Le ministre de l’Intérieur ne balaye pas pour autant l’idée. En effet, il précise dans sa réponse que « l’usage d’urnes électroniques semble plus pertinent ». L’existence de telles machines à voter enregistrant le vote de l’électeur, totalisant automatiquement le nombre de votants et de suffrages exprimés pour chaque liste, avait été insérée en 1969 dans le Code électoral. Or, cette expérience s’était soldée par un échec en raison de la défaillance répétée des machines et d’un coût de maintenance très élevé. Les dernières machines de ce type ont disparu en 1986, laissant cependant leurs empreintes dans l’histoire, les musées et le Code électoral.

En effet, celui-ci prévoit dans ses articles L. 57-1 et suivants, toujours en vigueur, la possibilité d’utiliser de telles machines dans les bureaux de vote des communes de plus de 3.500 habitants, figurant sur une liste fixée par un décret en Conseil d’État. Les machines doivent recevoir auparavant un agrément donné par le ministre de l’Intérieur qui vérifiera, notamment, qu’elle satisfassent à l’obligation du vote secret et personnel.
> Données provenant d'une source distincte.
(* ===== verification/Queue.v ===== *)
(** * Queue: internal/services/queue/memory_queue.go

    The queue is a buffered channel with a closed flag and three counters.
    [Enqueue] and [Dequeue] are first given as a goroutine runs them when no
    other one interferes; then as the separate atomic steps they consist of
    (the check of the closed flag, the channel operation, the counter), so
    that concurrent callers and [Close] can come in between. *)

From S2P Require Import Prelude Float64 Errors Domain.

Section MemoryQueue.
Context {Req : Type}.

(* ---------------------------------------------------------------- *)
(** ** State and operations *)

(** [closed] is written together with the close of the channel under
    closeMu, so it tells about the channel as well. *)
Record MemoryQueue := mkQueue {
  queue : list Req;
  maxSize : Z;
  timeout : Z;
  closed : bool;
  enqueuedCount : Z;
  dequeuedCount : Z;
  droppedCount : Z
}.

(** make(chan, n) panics on a negative size. *)
Definition NewMemoryQueue (maxSize timeout : Z) : outcome MemoryQueue :=
  if (maxSize <? 0)%Z then Panicked "makechan: size out of range"
  else Returned (mkQueue [] maxSize timeout false 0 0 0).

Definition withQueue (mq : MemoryQueue) (q : list Req) : MemoryQueue :=
  mkQueue q (maxSize mq) (timeout mq) (closed mq)
    (enqueuedCount mq) (dequeuedCount mq) (droppedCount mq).

Definition countEnqueued (mq : MemoryQueue) : MemoryQueue :=
  mkQueue (queue mq) (maxSize mq) (timeout mq) (closed mq)
    (wrap64 (enqueuedCount mq + 1)) (dequeuedCount mq) (droppedCount mq).

Definition countDequeued (mq : MemoryQueue) : MemoryQueue :=
  mkQueue (queue mq) (maxSize mq) (timeout mq) (closed mq)
    (enqueuedCount mq) (wrap64 (dequeuedCount mq + 1)) (droppedCount mq).

Definition countDropped (mq : MemoryQueue) : MemoryQueue :=
  mkQueue (queue mq) (maxSize mq) (timeout mq) (closed mq)
    (enqueuedCount mq) (dequeuedCount mq) (wrap64 (droppedCount mq + 1)).

Definition hasRoom (mq : MemoryQueue) : bool := (Z.of_nat (length (queue mq)) <? maxSize mq)%Z.

(** [ctxErr] is the error of a context that is done. When the context is
    done and the channel is ready too, select picks either: [preferCtx]. *)
Definition Enqueue (mq : MemoryQueue) (ctxErr : option goError) (preferCtx : bool) (req : Req)
  : option goError * MemoryQueue :=
  if closed mq then (Some (EApp ErrQueueClosed), mq)
  else
    match ctxErr with
    | Some e =>
        if hasRoom mq && negb preferCtx
        then (None, countEnqueued (withQueue mq (queue mq ++ [req])))
        else (Some e, mq)
    | None =>
        if hasRoom mq
        then (None, countEnqueued (withQueue mq (queue mq ++ [req])))
        else (Some (EApp ErrQueueFull), countDropped mq)
    end.

(** What ends the inner, blocking select of Dequeue. *)
Inductive wakeUp :=
| WakeRequest (req : Req)   (* a request arrives and is received *)
| WakeContext (err : goError)
| WakeTimeout.

(** A request that arrives while Dequeue waits is received at once: the
    queue is empty before and after. *)
Definition Dequeue (mq : MemoryQueue) (ctxErr : option goError) (preferCtx : bool) (wake : wakeUp)
  : result Req * MemoryQueue :=
  if closed mq then (Err (EApp ErrQueueClosed), mq)
  else
    match queue mq, ctxErr with
    | req :: rest, None => (Ok req, countDequeued (withQueue mq rest))
    | req :: rest, Some e =>
        if preferCtx then (Err e, mq) else (Ok req, countDequeued (withQueue mq rest))
    | [], Some e => (Err e, mq)
    | [], None =>
        if (timeout mq <=? 0)%Z then (Err (EApp ErrQueueEmpty), mq)
        else
          match wake with
          | WakeRequest req => (Ok req, countDequeued mq)
          | WakeContext e => (Err e, mq)
          | WakeTimeout => (Err (EApp ErrQueueTimeout), mq)
          end
    end.

Definition Size (mq : MemoryQueue) : Z := Z.of_nat (length (queue mq)).

Definition Close (mq : MemoryQueue) : MemoryQueue :=
  if closed mq then mq
  else mkQueue (queue mq) (maxSize mq) (timeout mq) true
         (enqueuedCount mq) (dequeuedCount mq) (droppedCount mq).

Record Stats := mkQueueStats {
  st_Size : Z; st_MaxSize : Z; st_EnqueuedTotal : Z; st_DequeuedTotal : Z;
  st_DroppedTotal : Z; st_IsClosed : bool
}.

Definition getStats (mq : MemoryQueue) : Stats :=
  mkQueueStats (Size mq) (maxSize mq) (enqueuedCount mq) (dequeuedCount mq)
    (droppedCount mq) (closed mq).

Definition UtilizationPercent (qs : Stats) : float64 :=
  if (st_MaxSize qs =? 0)%Z then toFloat 0 else percentage (st_Size qs) (st_MaxSize qs).

Definition Stats_IsHealthy (qs : Stats) : bool :=
  if st_IsClosed qs then false else ltFloat (percentage (st_Size qs) (st_MaxSize qs)) (toFloat 90).

(* ---------------------------------------------------------------- *)
(** ** Concurrent callers

    A caller between two of its atomic steps. *)
Inductive caller :=
| Sending (req : Req)  (* Enqueue saw the queue open; the send comes next *)
| Sent                 (* the request is in the channel, not yet counted *)
| Rejected             (* the channel was full, not yet counted *)
| Receiving            (* Dequeue saw the queue open; the receive comes next *)
| Received (req : Req) (* a request was received, not yet counted *).

(** The queue, the callers under way, and the requests sent to and received
    from the channel so far, oldest first. *)
Record world := mkWorld {
  mq : MemoryQueue;
  callers : list caller;
  sent : list Req;
  received : list Req
}.

Inductive qstep : world → world → Prop :=
| q_enqueue w req :
    closed (mq w) = false →
    qstep w (mkWorld (mq w) (Sending req :: callers w) (sent w) (received w))
| q_send w c1 c2 req :
    callers w = c1 ++ Sending req :: c2 → closed (mq w) = false → hasRoom (mq w) = true →
    qstep w (mkWorld (withQueue (mq w) (queue (mq w) ++ [req])) (c1 ++ Sent :: c2)
               (sent w ++ [req]) (received w))
| q_full w c1 c2 req :
    callers w = c1 ++ Sending req :: c2 → closed (mq w) = false → hasRoom (mq w) = false →
    qstep w (mkWorld (mq w) (c1 ++ Rejected :: c2) (sent w) (received w))
| q_enqueue_cancelled w c1 c2 req :
    callers w = c1 ++ Sending req :: c2 →
    qstep w (mkWorld (mq w) (c1 ++ c2) (sent w) (received w))
| q_count_sent w c1 c2 :
    callers w = c1 ++ Sent :: c2 →
    qstep w (mkWorld (countEnqueued (mq w)) (c1 ++ c2) (sent w) (received w))
| q_count_rejected w c1 c2 :
    callers w = c1 ++ Rejected :: c2 →
    qstep w (mkWorld (countDropped (mq w)) (c1 ++ c2) (sent w) (received w))
| q_dequeue w :
    closed (mq w) = false →
    qstep w (mkWorld (mq w) (Receiving :: callers w) (sent w) (received w))
| q_receive w c1 c2 req rest :
    callers w = c1 ++ Receiving :: c2 → queue (mq w) = req :: rest →
    qstep w (mkWorld (withQueue (mq w) rest) (c1 ++ Received req :: c2)
               (sent w) (received w ++ [req]))
| q_dequeue_gives_up w c1 c2 :
    callers w = c1 ++ Receiving :: c2 →
    qstep w (mkWorld (mq w) (c1 ++ c2) (sent w) (received w))
| q_count_received w c1 c2 req :
    callers w = c1 ++ Received req :: c2 →
    qstep w (mkWorld (countDequeued (mq w)) (c1 ++ c2) (sent w) (received w))
| q_close w :
    qstep w (mkWorld (Close (mq w)) (callers w) (sent w) (received w)).

(** The steps that panic: a send on the closed channel, and the use of the
    nil request a receive from the closed and drained channel gives. *)
Inductive qpanic : world → string → Prop :=
| p_send_closed w c1 c2 req :
    callers w = c1 ++ Sending req :: c2 → closed (mq w) = true →
    qpanic w "send on closed channel"
| p_receive_nil w c1 c2 :
    callers w = c1 ++ Receiving :: c2 → closed (mq w) = true → queue (mq w) = [] →
    qpanic w "nil pointer dereference".

(* ---------------------------------------------------------------- *)
(** ** Invariants *)

Definition countWhere (p : caller → bool) (w : world) : nat :=
  length (filter (λ c, p c = true) (callers w)).

Definition isSent (c : caller) : bool := match c with Sent => true | _ => false end.
Definition isReceived (c : caller) : bool := match c with Received _ => true | _ => false end.

Definition queue_inv (w : world) : Prop :=
  (Z.of_nat (length (queue (mq w))) ≤ maxSize (mq w))%Z ∧
  sent w = received w ++ queue (mq w) ∧
  enqueuedCount (mq w) = wrap64 (Z.of_nat (length (sent w)) - Z.of_nat (countWhere isSent w)) ∧
  dequeuedCount (mq w) = wrap64 (Z.of_nat (length (received w)) - Z.of_nat (countWhere isReceived w)).

Lemma countWhere_split p m s r c1 c c2 :
  countWhere p (mkWorld m (c1 ++ c :: c2) s r) =
  (countWhere p (mkWorld m (c1 ++ c2) s r) + if p c then 1 else 0)%nat.
Proof.
  unfold countWhere. simpl. rewrite !filter_app, filter_cons, !length_app.
  destruct (p c); simpl; lia.
Qed.

Lemma countWhere_callers p w m s r cs : callers w = cs → countWhere p w = countWhere p (mkWorld m cs s r).
Proof. intros <-. done. Qed.

(** Counts one caller out of the pool in the two counter equations. *)
Ltac split_counts_with Hsplit Henq Hdeq :=
  match goal with
  | E : callers ?w = _ ++ _ :: _ |- _ =>
      rewrite (Hsplit isSent (mq w) (sent w) (received w) _ _ _ E) in Henq;
      rewrite (Hsplit isReceived (mq w) (sent w) (received w) _ _ _ E) in Hdeq;
      simpl in *; rewrite ?Nat.add_0_r in *
  end.

Lemma queue_inv_step w w' : queue_inv w → qstep w w' → queue_inv w'.
Proof.
  intros (Hcap&Hfifo&Henq&Hdeq) Hs.
  assert (Hsplit : ∀ p m s r c1 c c2, callers w = c1 ++ c :: c2 →
    countWhere p w = (countWhere p (mkWorld m (c1 ++ c2) s r) + if p c then 1 else 0)%nat).
  { intros p m s r c1 c c2 E. rewrite (countWhere_callers p w m s r _ E). apply countWhere_split. }
  assert (Hcons : ∀ p m s r c, p c = false →
    countWhere p (mkWorld m (c :: callers w) s r) = countWhere p w).
  { intros p m s r c E. unfold countWhere. simpl. rewrite filter_cons, E. by case_decide. }
  destruct Hs as [w req Hc|w c1 c2 req E Hc Hr|w c1 c2 req E Hc Hr|w c1 c2 req E|w c1 c2 E|w c1 c2 E
    |w Hc|w c1 c2 req rest E Hq|w c1 c2 E|w c1 c2 req E|w]; unfold queue_inv; simpl.
  - rewrite !Hcons by done. auto.
  - apply Z.ltb_lt in Hr. rewrite !countWhere_split.
    split_counts_with Hsplit Henq Hdeq.
    rewrite !length_app. simpl. split; [lia|]. split; [by rewrite Hfifo, app_assoc|].
    split; [rewrite Henq; f_equal; unfold countWhere; simpl; lia|done].
  - rewrite !countWhere_split.
    split_counts_with Hsplit Henq Hdeq. done.
  - split_counts_with Hsplit Henq Hdeq. done.
  - split_counts_with Hsplit Henq Hdeq. do 2 (split; [done|]). split; [|done].
    rewrite Henq, wrap64_succ. f_equal. unfold countWhere. simpl. lia.
  - split_counts_with Hsplit Henq Hdeq. done.
  - rewrite !Hcons by done. auto.
  - rewrite !countWhere_split.
    split_counts_with Hsplit Henq Hdeq.
    rewrite Hq in *. simpl in *. rewrite !length_app. simpl. split; [lia|].
    split; [by rewrite <- app_assoc|]. split; [done|].
    rewrite Hdeq. f_equal. unfold countWhere. simpl. lia.
  - split_counts_with Hsplit Henq Hdeq. done.
  - split_counts_with Hsplit Henq Hdeq. do 3 (split; [done|]).
    rewrite Hdeq, wrap64_succ. f_equal. unfold countWhere. simpl. lia.
  - unfold Close. by destruct (closed (mq w)).
Qed.

Definition emptyWorld (mq : MemoryQueue) : world := mkWorld mq [] [] [].

Lemma queue_inv_reachable size tmo m w :
  NewMemoryQueue size tmo = Returned m → rtc qstep (emptyWorld m) w →
  queue_inv w ∧ maxSize (mq w) = size.
Proof.
  unfold NewMemoryQueue. destruct (Z.ltb_spec size 0); [done|]. intros [= <-] Hr.
  assert (∀ w w', qstep w w' → maxSize (mq w') = maxSize (mq w)) as Hsize.
  { intros v v' []; try done. simpl. unfold Close. by destruct (closed (mq w0)). }
  remember (emptyWorld _) as w0 eqn:E0.
  assert (queue_inv w0 ∧ maxSize (mq w0) = size) as H0 by (subst w0; by repeat split).
  clear E0. induction Hr as [|w0 w1 w2 Hs Hr IH]; [done|].
  apply IH. destruct H0 as [H0 <-]. split; [by eapply queue_inv_step|by apply Hsize].
Qed.

(* ---------------------------------------------------------------- *)
(** ** A call without interference is a run of its steps *)

Definition sentBy (r : option goError) (req : Req) : list Req :=
  match r with None => [req] | Some _ => [] end.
La fiabilité accrue de ces matériels, et les expériences positives qui ont eu cours dans divers États de l’Union européenne, semble redonner un second souffle à ces dispositifs, première étape vers une généralisation du vote électronique trop précoce aujourd’hui en France. Aux États-Unis, les premiers tests de vote totalement électronique ont eu lieu en Californie et en Arizona, lors des dernières élections présidentielles. « Le problème de toute élection est que le processus de vérification est laborieux et sujet aux erreurs », avait affirmé le 8 novembre dernier, Jim Adler, directeur de la société organisant ce premier e-vote. « Mais avec l’Internet, cette étape se fait automatiquement et rapidement ». Le vote électronique a donc de l’avenir. Si, dans un premier temps, le e-vote n’atténue pas le taux d’abstention, il permettra d’améliorer le décompte des votes notamment dans le cas d’importantes échéances électorales.